Ultraufoil grid

Cryo-EM samples were thawed and diluted to 3 μM (Cas9:sgRNA:DNA) or 1.5 μM (Cas9:sgRNA) in cryo-EM buffer. An UltrAuFoil grid (1.2/1.3-μm, 300 mesh, Electron Microscopy Sciences, catalog no. Q350AR13A) was glow-discharged in a PELCO easiGlow for 15 s at 25 mA, then loaded into an FEI Vitrobot Mark IV equilibrated to 8°C with 100% humidity.
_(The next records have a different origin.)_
(** [x !== id] for a string [id]; [None] is [undefined]. *)
Definition strict_ne_string (x : option json) (id : jsstring) : bool :=
  match x with
  | Some (JStr s) => negb (jsstring_eqb s id)
  | _ => true
  end.

(** [Array.prototype.filter] with a callback that may throw. *)
Fixpoint array_filter (keep : json -> exn + bool) (l : list json)
  : exn + list json :=
  match l with
  | [] => inr []
  | x :: r =>
      match keep x with
      | inl e => inl e
      | inr b =>
          match array_filter keep r with
          | inl e => inl e
          | inr r' => inr (if b then x :: r' else r')
          end
      end
  end.

(** [history.filter(item => item.id !== id)]; only an array has a
    [filter] method. *)
Definition filter_history (history : json) (id : jsstring) : exn + json :=
  match history with
  | JArr l =>
      match array_filter
              (fun item =>
                 match item_id item with
                 | inl e => inl e
                 | inr x => inr (strict_ne_string x id)
                 end) l with
      | inl e => inl e
      | inr l' => inr (JArr l')
      end
  | _ => inl TypeError
  end.

(** [deleteHistoryItem]; its [e.stopPropagation()] touches no state. *)
Definition deleteHistoryItem (id : jsstring) : M unit :=
  s ← read_state;
  newHistory ← lift (filter_history (st_history s) id);
  saveToLocalStorage newHistory.

(** The click handler of "Clear All"; [confirmed] is the user's answer
    to [confirm('Clear all history?')]. *)
Definition clearAll (confirmed : bool) : M unit :=
  if confirmed then saveToLocalStorage (JArr []) else mret tt.

(** The world a page load starts in: fresh state, an empty console,
    and whatever the storage holds. *)
Definition page_load (storage : Storage) : World :=
  {| app := initial_state; localStorage := storage; console := [] |}.

(** The entry [handleSave] creates, at its declared type. *)
Definition saved_item (uuid now : jsstring) (s : State)
    (r : CareerRecommendation) : HistoryItem := {|
  id := uuid;
  title := st_saveTitle s;
  date := now;
  recommendation := r;
  inputs := {| education := st_education s; skills := st_skills s;
               interests := st_interests s |}
|}.

(** The state after a completed [handleSave] that stored [h]. *)
Definition saved_state (h : json) (s : State) : State := {|
  st_education := st_education s;
  st_skills := st_skills s;
  st_interests := st_interests s;
  st_recommendation := st_recommendation s;
  st_history := h;
  st_isSaveModalOpen := false;
  st_saveTitle := []
|}.

Definition with_history (h : json) (s : State) : State := {|
  st_education := st_education s;
  st_skills := st_skills s;
  st_interests := st_interests s;
  st_recommendation := st_recommendation s;
  st_history := h;
  st_isSaveModalOpen := st_isSaveModalOpen s;
  st_saveTitle := st_saveTitle s
|}.

(** The world after [console.error(message, e)]. *)
Definition logged (message : jsstring) (e : exn) (w : World) : World :=
  {| app := app w; localStorage := localStorage w;
     console := console w ++ [(message, e)] |}.

(** The store's invariant: the state variable holds the list, the
    storage key holds the text of that list, and the storage is within
    its quota.  A completed save, delete or clear leaves the world
    so, and so does loading a page over such a storage. *)
Definition synced (w : World) (l : list HistoryItem) : Prop :=
  st_history (app w) = history_json l
  /\ Storage_getItem storage_key (localStorage w)
     = Some (JSON_stringify (history_json l))
  /\ (usage (items (localStorage w)) <= quota (localStorage w))%nat.

(** A title with something other than white space in it. *)
Definition has_content (s : jsstring) : Prop :=
  Exists (fun c => is_js_whitespace c = false) s.

Definition blank (s : jsstring) : Prop :=
  Forall (fun c => is_js_whitespace c = true) s.

(** ** App.tsx: the navigator

    The handlers of the form, of the resume upload and of the history
    cards.  They work on ten state variables.  Four of them the history
    store reads as well, at their declared type: [education], [skills],
    [interests] and [recommendation].  [handleScan] puts into them what
    the provider's answer holds under three keys and [viewHistoryItem]
    what a stored item holds, both unchecked, so here the four are
    run-time values; [None] is [undefined].

    [handleSubmit] and [handleScan] are asynchronous.  A handler reads
    the state its render closed over, which is the state it starts in,
    and each setter writes one variable; the embedding runs a handler
    from its start to the end of its last [await] with no other event
    in between. *)

(** ToBoolean of a value that may be [undefined]. *)
Definition to_boolean (v : option json) : bool :=
  match v with
  | Some x => truthy x
  | None => false
  end.

(** [v.k] for a key no prototype defines: reading a property of [null]
    or of [undefined] throws, an object gives its own property, every
    other value gives [undefined]. *)
Definition get_property (v : option json) (k : jsstring) : exn + option json :=
  match v with
  | None | Some JNull => inl TypeError
  | Some (JObj m) => inr (prop_get m k)
  | Some _ => inr None
  end.

(** ToString, as a template literal applies it.  An array is joined
    with commas, [null] elements giving the empty string.  An object
    made by [JSON.parse] inherits [Object.prototype.toString] unless it
    has a property of that name; such a property is not callable and
    [valueOf] gives no primitive either, which is a [TypeError].  How
    a number is written is left to [Number_toString]. *)
Fixpoint ToString (Number_toString : decimal -> jsstring) (v : json)
  : exn + jsstring :=
  match v with
  | JNull => inr (str "null")
  | JBool true => inr (str "true")
  | JBool false => inr (str "false")
  | JNum d => inr (Number_toString d)
  | JStr s => inr s
  | JArr l =>
      (fix join (l : list json) : exn + jsstring :=
         match l with
         | [] => inr []
         | x :: r =>
             match match x with
                   | JNull => inr []
                   | _ => ToString Number_toString x
                   end with
             | inl e => inl e
             | inr s =>
                 match r with
                 | [] => inr s
                 | _ :: _ =>
                     match join r with
                     | inl e => inl e
                     | inr t => inr (s ++ 44 :: t)
                     end
                 end
             end
         end) l
  | JObj m =>
      match prop_get m (str "toString") with
      | Some _ => inl TypeError
      | None => inr (str "[object Object]")
      end
  end.

Definition ToString_value (Number_toString : decimal -> jsstring)
    (v : option json) : exn + jsstring :=
  match v with
  | Some x => ToString Number_toString x
  | None => inr (str "undefined")
  end.

Inductive tab := tab_navigator | tab_history.

(** What the handlers read of a [File]. *)
Record File := { file_name : jsstring; file_type : jsstring; file_size : N }.

Record Page := {
  pg_activeTab : tab;
  pg_education : option json;
  pg_skills : option json;
  pg_interests : option json;
  pg_loading : bool;
  pg_isScanning : bool;
  pg_recommendation : option json;
  pg_error : option jsstring;
  pg_uploadedFile : option File;
  pg_isDragging : bool
}.

(** What [useState] is given on the first render; [null] is [JNull]
    for a value and [None] for the error and the file. *)
Definition initial_page : Page := {|
  pg_activeTab := tab_navigator;
  pg_education := Some (JStr []);
  pg_skills := Some (JStr []);
  pg_interests := Some (JStr []);
  pg_loading := false;
  pg_isScanning := false;
  pg_recommendation := Some JNull;
  pg_error := None;
  pg_uploadedFile := None;
  pg_isDragging := false
|}.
From the sample, kept on ice up until use, 3.6 μL was applied to the grid, which was immediately blotted (Cas9:sgRNA:DNA{0 RNA:DNA matches} and Cas9:sgRNA: blot time 4.5 s, blot force 8; Cas9:sgRNA:DNA{3 RNA:DNA matches}: blot time 3 s, blot force 6) and plunged into liquid-nitrogen-cooled ethane. Micrographs for Cas9:sgRNA were collected on a Talos Arctica TEM operated at 200 kV and x36,000 magnification (1.115 Å/pixel), at −0.8 to −2 μm defocus, using the super-resolution camera setting (0.5575 Å/pixel) on a Gatan K3 Direct Electron Detector. Micrographs for Cas9:sgRNA:DNA complexes were collected on a Titan Krios G3i TEM operated at 300 kV with energy filter, x81,000 nominal magnification (1.05 Å/pixel), −0.8 μm to −2 μm defocus, using the super-resolution camera setting (0.525 Å/pixel) in CDS mode on a Gatan K3 Direct Electron Detector. All images were collected using beam shift in SerialEM v.3.8.7 software.